Structural engineering of clay minerals for heavy metal remediation: Molecular mechanisms, performance enhancement, and sustainable applications

The acceleration of global urbanization and industrial expansion has precipitated severe contamination of aquatic systems through toxic heavy metal discharges (Cr, As, Cd, Hg, Cu, Pb), creating substantial threats to ecological integrity and public health. Amidst diverse remediation strategies, adsorption emerges as a particularly promising solution due to its operational efficiency and cost-effectiveness, with adsorbent development constituting the primary technological hurdle. Naturally occurring clay minerals (kaolinite, montmorillonite, and palygorskite, etc.) have emerged as superior candidates for water purification applications, leveraging their inherent advantages of geological abundance, structural diversity, modifiable surface chemistry, and exceptional adsorption capabilities.
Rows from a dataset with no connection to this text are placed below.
(* ===== verification/Fixture.v ===== *)
(** * A concrete core and concrete surroundings

    An append-log core that satisfies [YLaws] and [YQuiet], and rooms to run the model on: what
    the examples and the witnesses of the theorems are evaluated with.  A document
    is the concatenation of its updates; an update starting with an exclamation
    mark is refused; a document holding an at sign shows an inline image. *)

From stdpp Require Import base gmap sets list strings.
From Stdlib Require Import ZArith NArith Ascii String.
From S2P Require Import Prelude Utf8 Json Control Lifecycle Limits Core Schema RoomState.
From S2P Require Import RoomFanout RoomBarrier RoomApply RoomLife RoomLoop.

Local Open Scope string_scope.

Fixpoint has_char (c : ascii) (s : string) : bool :=
  match s with "" => false | String d s' => Ascii.eqb c d || has_char c s' end.

Definition log_apply (d u : string) : applied string :=
  match u with
  | "" => mkApplied d [] true
  | String "!" _ => mkApplied d [] false
  | _ => mkApplied (d +:+ u) [u] true
  end.

Definition type_char (t : N) : string := String (ascii_of_N (t + 48)) "".

Definition toy_read (f : bytes) : option (N * bytes) :=
  match f with "" => None | String c b => Some ((N_of_ascii c - 48)%N, b) end.

(** A frame is its type digit and its body; a sync body starts with its kind. *)
Definition toy_inspect (f : bytes) : option messageInfo :=
  match toy_read f with
  | None => None
  | Some (t, b) =>
      match t, b with
      | 0%N, String k u =>
          Some (mkInfo t (match k with "0" => SyncMessageStep1 | "1" => SyncMessageStep2
                          | "2" => SyncMessageUpdate | _ => SyncMessageOther end)%char
                       u (blen u) (blen f))
      | _, _ => Some (mkInfo t SyncMessageOther b (blen b) (blen b + 2))
      end
  end.

#[export] Instance toy : YCore := {|
  Doc := string;
  NewDoc := fun _ => "";
  ApplyUpdate := log_apply;
  ApplyUpdateV2 := fun d u => mkApplied (d +:+ u) (if String.eqb u "" then [] else [u]) true;
  EncodeStateAsUpdate := fun d => Some d;
  EncodeStateAsUpdateV2 := fun d => Some d;
  EncodeStateVectorFromUpdateV2 := fun s => Some (String "v" s);
  GetRoot := fun _ _ d => d;
  map_entries := fun d _ => if has_char "@" d then [("img", YString "data:x")] else [];
  image_srcs := fun d _ => if has_char "@" d then [Some (YString "data:x")] else [];
  Awareness := list N;
  NewAwareness := fun _ => [];
  ClearLocalState := fun a => a;
  ApplyAwarenessUpdate := fun a b =>
    match b with "" => (a, false) | String c _ => (N_of_ascii c :: a, true) end;
  RemoveAwarenessStates := fun a ids => filter (fun i => i ∉ ids) a;
  EncodeAwarenessUpdate := fun _ ids => string_of_list_ascii (map ascii_of_N ids);
  GetStates := fun _ a => a;
  InspectMessage := toy_inspect;
  ReadMessage := toy_read;
  WriteMessage := fun t b => type_char t +:+ b;
  EncodeUpdate := fun u => "02" +:+ u;
  EncodeAwarenessUpdateMessage := fun b => "1" +:+ b;
  DecodeAwarenessMessage := fun b => match b with "" => None | String c _ => Some (N_of_ascii c) end;
  EncodeSyncStep1 := fun d => "00" +:+ d;
  EncodeSyncStep2 := fun d _ => Some ("01" +:+ d) |}.

Lemma log_apply_quiet d u : ap_events (log_apply d u) = [] -> ap_doc (log_apply d u) = d.
Proof. destruct u as [|c u]; [done|]. destruct c as [[] [] [] [] [] [] [] []]; done. Qed.

#[export] Instance toy_laws : YLaws toy.
Proof.
  refine {| same := fun d d' : @Doc toy => d = d' |}; simpl.
  all: try congruence; try done.
  - intros _ d b [= ->]. done.
  - intros d d' u ->. done.
  - by intros d d' _ ->.
  - by intros d d' _ ->.
Defined.

#[export] Instance toy_quiet : YQuiet toy := {| law_quiet := log_apply_quiet |}.

(** Surroundings in which every connection takes what it is sent and the stores
    answer [save], given the history. *)
Definition toy_limits : Limits := mkLimits 2 100 3 0 0.
Definition toy_cfg : RoomConfig := mkConfig (2 * second) (30 * second) 64 toy_limits (600 * second) second.
Definition world (send : Conn -> bool) (save : history -> bool) : Params := {|
  p_id := "doc";
  p_cfg := toy_cfg;
  env_send := fun _ c _ => send c;
  env_range := fun _ l => l;
  env_now := fun h => Z.of_nat (List.length h);
  env_save_checkpoint := fun h _ _ => save h;
  env_save_metadata := fun _ _ => true;
  env_publish := fun _ _ _ => true;
  env_contribute := fun _ _ => true |}.

Definition healthy : Params := world (fun _ => true) (fun _ => true).
Definition outage : Params := world (fun _ => true) (fun _ => false).
(** Connection 2 never takes a frame. *)
Definition stuck_conn : Params := world (fun c => negb (Nat.eqb c 2)) (fun _ => true).

Lemma world_fair send save : @fair_range (world send save).
Proof. intros h l. reflexivity. Qed.

Definition toy_core : core :=
  mkCore ContentTypeMemo "" (Some "") stateActive 0 false 0 0 None 0 None ∅ 0 None 0 None
    (Some (30 * second)%Z) false true "" "" "".
Definition toy_room : Room := mkRoom toy_core ∅ [] ∅ [EMetric RoomOpened].

Definition alice : Identity := mkIdentity (Some 1%N).
Definition join_as (c : Conn) (m : CollaboratorMode) : loop_event :=
  LCommand (cmdJoin c alice m None).
Definition activate_id (i : Z) : loop_event := LCommand (cmdActivate i).
Definition sends (i : Z) (f : bytes) : loop_event := LCommand (cmdMessage i f false).

(** Runs events while the loop goes on. *)
Fixpoint run_events {P : Params} (evs : list loop_event) (r : Room) : loop_state :=
  match evs with
  | [] => Running r
  | ev :: evs' => match run_step ev r with Running r' => run_events evs' r' | s => s end
  end.

(** Every timer event of the list finds its timer armed. *)
Definition enabledb {P : Params} (ev : loop_event) (r : Room) : bool :=
  match ev with
  | LCommand _ | LPeer _ _ => true
  | LSaveTimer => bool_decide (is_Some (saveTimer (co r)))
  | LIdleTimer => bool_decide (is_Some (idleTimer (co r)))
  | LContribTimer => (newOptionalTicker (ContributionWindow p_cfg)).1
  end.

Fixpoint run_trace {P : Params} (evs : list loop_event) (r : Room) : option Room :=
  match evs with
  | [] => Some r
  | ev :: evs' =>
      if enabledb ev r then
        match run_step ev r with Running r' => run_trace evs' r' | _ => None end
      else None
  end.

Lemma enabledb_spec {P : Params} ev r : enabledb ev r = true -> enabled ev r.
Proof.
  destruct ev; simpl; [done|done|by intros ?%bool_decide_eq_true..|done].
Qed.

Lemma run_trace_reaches_from {P : Params} (A : loop_event -> Prop) evs r0 n r r' :
  Forall A evs -> reaches A r0 n r -> run_trace evs r = Some r' -> reaches A r0 (n + Z.of_nat (List.length evs)) r'.
Proof.
  revert n r. induction evs as [|ev evs IH]; intros n r HA Hr H; simpl in *.
  - injection H as <-. by rewrite Z.add_0_r.
  - destruct (enabledb ev r) eqn:He; [|done]. destruct (run_step ev r) as [r1| |] eqn:Hs; [|done..].
    replace (n + _)%Z with (n + 1 + Z.of_nat (List.length evs))%Z by lia.
    apply Forall_cons in HA as [HA1 HA2].
    eapply IH; [done| |exact H]. eapply reaches_step; [exact Hr|done|by apply enabledb_spec|exact Hs].
Qed.

Lemma run_trace_reaches {P : Params} A evs r0 r' :
  Forall A evs -> run_trace evs r0 = Some r' -> reaches A r0 (Z.of_nat (List.length evs)) r'.
Proof. intros HA. apply (run_trace_reaches_from A evs r0 0 r0); [done|constructor]. Qed.

Lemma all_any evs : Forall any_event evs.
Proof. induction evs; by constructor. Qed.

(** A collaborator joins, becomes visible and edits. *)
Definition session : list loop_event :=
  [join_as 1 ModeCollaborator; activate_id 1; sends 1 "02hello"].

Definition request_frame (id : string) : bytes :=
  ("4{" ++ Json.quote ++ "requestId" ++ Json.quote ++ ":" ++ Json.quote ++ id ++ Json.quote ++ "}")%string.

(** A session that asks for its edit to be stored. *)
Definition parked_session : list loop_event := session ++ [sends 1 (request_frame "r1")].

Definition dummy_room : Room := toy_room.
Definition after {P : Params} (evs : list loop_event) : Room :=
  match run_trace evs toy_room with Some r => r | None => dummy_room end.

(** The room after one more event. *)
Definition next {P : Params} (ev : loop_event) (r : Room) : Room :=
  match run_step ev r with Running r' | Exited r' => r' | Crashed => dummy_room end.

(** A plain collaborator on connection 1. *)
Definition first_member (barrier : string) : roomMember :=
  mkMember 1 (Some 1%N) ModeCollaborator false (Limits.newTokenBucket 0 0 1) 0 false false barrier.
This review systematically synthesizes recent years of scientific advancements in heavy metal sequestration using clay-based materials, with focused analysis on crystallographic properties, molecular-level adsorption mechanisms (electrostatic interaction, ion exchange, surface complexation, hydrogen bond), and critical operational parameters (pH, temperature, ionic strength). A dedicated evaluation of clay composites demonstrates remarkable performance enhancements through chemical modification (surfactant intercalation, functional group grafting) and nanoscale engineering, achieving significant capacity improvements compared to pristine counterparts. By establishing structure-function relationships and optimizing modification protocols, this analysis provides crucial guidance for developing next-generation clay adsorbents, charting a sustainable pathway for addressing anthropogenic pollution challenges through geologically-sourced remediation technologies.